The report comes nearly two months after the Joint Legislative Budget Committee approved $16.5 million for the repair of locks in three units of Lewis prison. And that came only after ABC-15 aired videos proving that inmates could freely open and close their own cell doors.

It also comes just days after Ryan announced he was retiring after 40 years with the department, the last 10 as its director. Gov. Doug Ducey, in a prepared statement at the time, praised Ryan “for his dedication and service.”

But his tenure also was marked by not just the most recently disclosed problems with prison doors that did not lock but also an ongoing lawsuit in which a federal judge ruled that the Department of Corrections is failing to live up to its legal obligations to provide adequate medical treatment to inmates.

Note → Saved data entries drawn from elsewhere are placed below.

Lemma never_executed_witness :
  Proposal.isExecuted (slot registry2 0) = false
  ∧ Proposal.isExecuted (slot (run (ballot 1000) Governance.constructor) 0) = false.
Proof.
  split.
  - exact (proj1 (never_executed registry2 reachable_registry2) 0).
  - refine (proj1 (never_executed _ (reachable_ballot 1000 _)) 0).
    vm_compute. reflexivity.
Defined.

(** ** Wrappers *)

(** Read as internal calls, the wrappers are [vote] with [support] fixed:
    same sender, same time, same result.  This is the reading used for the
    transitions [VoteFor] and [VoteAgainst]. *)
Remark voteFor_voteAgainst_delegate i env :
  (∀ w, Governance.voteFor i env w = Governance.vote i true env w)
  ∧ (∀ w, Governance.voteAgainst i env w = Governance.vote i false env w)
  ∧ (∀ st, call (Governance.voteFor i) env st
           = call (Governance.vote i true) env st)
  ∧ (∀ st, call (Governance.voteAgainst i) env st
           = call (Governance.vote i false) env st)
  ∧ (∀ st, execute (VoteFor i) env st = execute (Vote i true) env st)
  ∧ (∀ st, execute (VoteAgainst i) env st = execute (Vote i false) env st).
Proof. split_and!; reflexivity. Qed.

(** ** The deadline instant *)

(** A vote that passes the three checks of [vote] cannot overflow a counter
    in a reachable state. *)
Lemma vote_accepted st i support env :
  inv st → msg_sender env ≤ MAX_ADDRESS →
  i < proposalCount st →
  block_timestamp env ≤ Proposal.endDate (slot st i) →
  Proposal.voted (slot st i) (msg_sender env) = false →
  call (Governance.vote i support) env st
  = (mkStorage (<[i := voted_on (msg_sender env) support (slot st i)]>
                  (proposals st)) (proposalCount st),
     Success ()
       [VoteCast i (msg_sender env) support
          (Proposal.votesFor (voted_on (msg_sender env) support (slot st i)))
          (Proposal.votesAgainst (voted_on (msg_sender env) support (slot st i)))]).
Proof.
  intros Hinv Hwho Hi Hnow Hnot.
  pose proof (inv_slot st i Hinv) as Hp.
  pose proof (new_voter_bounded _ _ Hp Hwho (not_voted_None _ _ Hp Hnot)) as Hb.
  pose proof MAX_ADDRESS_lt as Hmax.
  pose proof (inv_tally _ Hp) as Htally.
  rewrite vote_call. cbv zeta.
  apply N.ltb_lt in Hi. apply N.leb_le in Hnow. rewrite Hi, Hnow, Hnot.
  assert ((Proposal.totalVoters (slot st i) + 1 <=? MAX_UINT256) = true) as ->
    by (apply N.leb_le; lia).
  assert (((if support then Proposal.votesFor (slot st i)
            else Proposal.votesAgainst (slot st i)) + 1 <=? MAX_UINT256) = true)
    as -> by (apply N.leb_le; destruct support; lia).
  reflexivity.
Qed.

(** C10: at [now = endDate] of an existing proposal in a reachable state, a
    vote by an identity that has not voted succeeds and is counted, and
    [getProposalStatus] at that instant answers "Active", before the vote and
    after it. *)
Theorem deadline_instant st i support env
    (Hst : reachable st) (Hwho : msg_sender env ≤ MAX_ADDRESS)
    (Hi : i < proposalCount st)
    (Hnow : block_timestamp env = Proposal.endDate (slot st i))
    (Hnot : Proposal.voted (slot st i) (msg_sender env) = false) :
  ∃ st' evs,
    call (Governance.vote i support) env st = (st', Success () evs)
    ∧ Proposal.voted (slot st' i) (msg_sender env) = true
    ∧ Proposal.totalVoters (slot st' i) = Proposal.totalVoters (slot st i) + 1
    ∧ Proposal.votesFor (slot st' i)
      = Proposal.votesFor (slot st i) + (if support then 1 else 0)
    ∧ Proposal.votesAgainst (slot st' i)
      = Proposal.votesAgainst (slot st i) + (if support then 0 else 1)
    ∧ call (Governance.getProposalStatus i) env st = (st, Success "Active" [])
    ∧ call (Governance.getProposalStatus i) env st' = (st', Success "Active" []).
Proof.
  pose proof (reachable_inv st Hst) as Hinv.
  pose proof (inv_not_executed _ (inv_slot st i Hinv)) as Hexec.
  assert ((i <? proposalCount st) = true) as Hlt by (by apply N.ltb_lt).
  assert ((Proposal.endDate (slot st i) <? block_timestamp env) = false) as Hopen
    by (apply N.ltb_ge; lia).
  eexists _, _. split; [apply vote_accepted; auto; lia|].
  rewrite !getProposalStatus_call. cbn [proposalCount]. rewrite Hlt.
  rewrite slot_insert_eq. unfold status, Proposal.voted.
  cbn [voted_on Proposal.isExecuted Proposal.endDate Proposal.hasVoted
       Proposal.totalVoters Proposal.votesFor Proposal.votesAgainst].
  rewrite Hexec, Hopen, lookup_insert_eq.
  split_and!; try reflexivity; destruct support; lia.
Qed.
(** * setuptools [editable_wheel]: the PEP 660 editable-wheel command

    A shallow embedding of [setuptools/command/editable_wheel.py] and the
    properties its specification states about it.

    Conventions of the embedding.
    - A Python [str] is a [string]; text is kept in its UTF-8 form, so
      [write_text(..., encoding="utf-8")] stores the string as it is.  A
      text that UTF-8 cannot encode (a lone surrogate, as undecodable file
      names give) is a string for which the environment answers an error
      when it is written.
    - A [pathlib.Path] is the list of its parts, as [PurePath.parts] shows
      them: the root, when there is one, is the first part.  Path syntax is
      the POSIX flavour ([PurePosixPath], [posixpath]), which Cygwin shares.
    - The file system is a finite map from paths to nodes.  The working
      directory does not change during a build, so a relative path is a key
      of its own; symbolic links and [..] are not interpreted by the map.
      Permissions are not in the map: that the operating system refuses to
      remove a file is an answer of the environment.
    - A method is a computation in a state-and-exception monad over the
      file system.  The state also carries a history of the calls made to
      the outside (the collaborating commands, the temporary directory):
      the program never reads it; properties of the form "the collaborator
      is called with ..." are stated on it.
    - The other commands of the distribution ([dist_info], [bdist_wheel],
      [build_ext]), [wheel.wheelfile.WheelFile] and
      [setuptools.namespaces.Installer] are parameters: any function on the
      file system that returns or raises. *)

From Stdlib Require Import Ascii String.
From stdpp Require Import gmap strings list fin_maps.

Open Scope string_scope.
Open Scope list_scope.

(** ** Strings *)

Module Str.

(** [s.startswith(pre)] *)
Fixpoint startswith (s pre : string) {struct pre} : bool :=
  match pre, s with
  | EmptyString, _ => true
  | String a pre', String b s' => Ascii.eqb b a && startswith s' pre'
  | String _ _, EmptyString => false
  end.

(** [s.endswith(suf)]: some tail of [s] is [suf]. *)
Fixpoint endswith (s suf : string) : bool :=
  String.eqb s suf ||
  match s with
  | EmptyString => false
  | String _ s' => endswith s' suf
  end.

(** [sep in s] for the separator ["/"]. *)
Fixpoint has_sep (s : string) : bool :=
  match s with
  | EmptyString => false
  | String c s' => Ascii.eqb c "/"%char || has_sep s'
  end.

(** [s.split("/")] *)
Fixpoint split_sep (s : string) : list string :=
  match s with
  | EmptyString => [EmptyString]
  | String c s' =>
      if Ascii.eqb c "/"%char then EmptyString :: split_sep s'
      else match split_sep s' with
           | h :: t => String c h :: t
           | [] => [String c EmptyString]
           end
  end.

The agency, in a prepared statement, calls the report “a thorough and fair assessment of the facts related to locking system issues at the Lewis prison and the contributing operational challenges within the department.” But nowhere does that agency response mention Ryan or address the questions raised by the justices of what the director knew or should have known.

At the heart of the new report are what the justices found with doors that just did not secure.

Some doors, they said, couldn’t be locked due to inmates finding ways to jam the mechanisms so that the doors appeared locked but never actually were secure. But they also found the lack of preventative maintenance also resulted in cells that could not be locked.

Complicating all that, the report says, is a chronic shortage of staff, not only to check out the locks but to provide overall supervision.

The Lewis facility, which currently holds more than 4,700 inmates, was designed for staffing of 30 corrections officers in each unit. But the warden there cut staffing to 21, with actual operations sometimes having even fewer.

“The shortage of staff poses dangers to the corrections officers who often have to work without ready backup, and it predictably led to various problems,” the former justices said.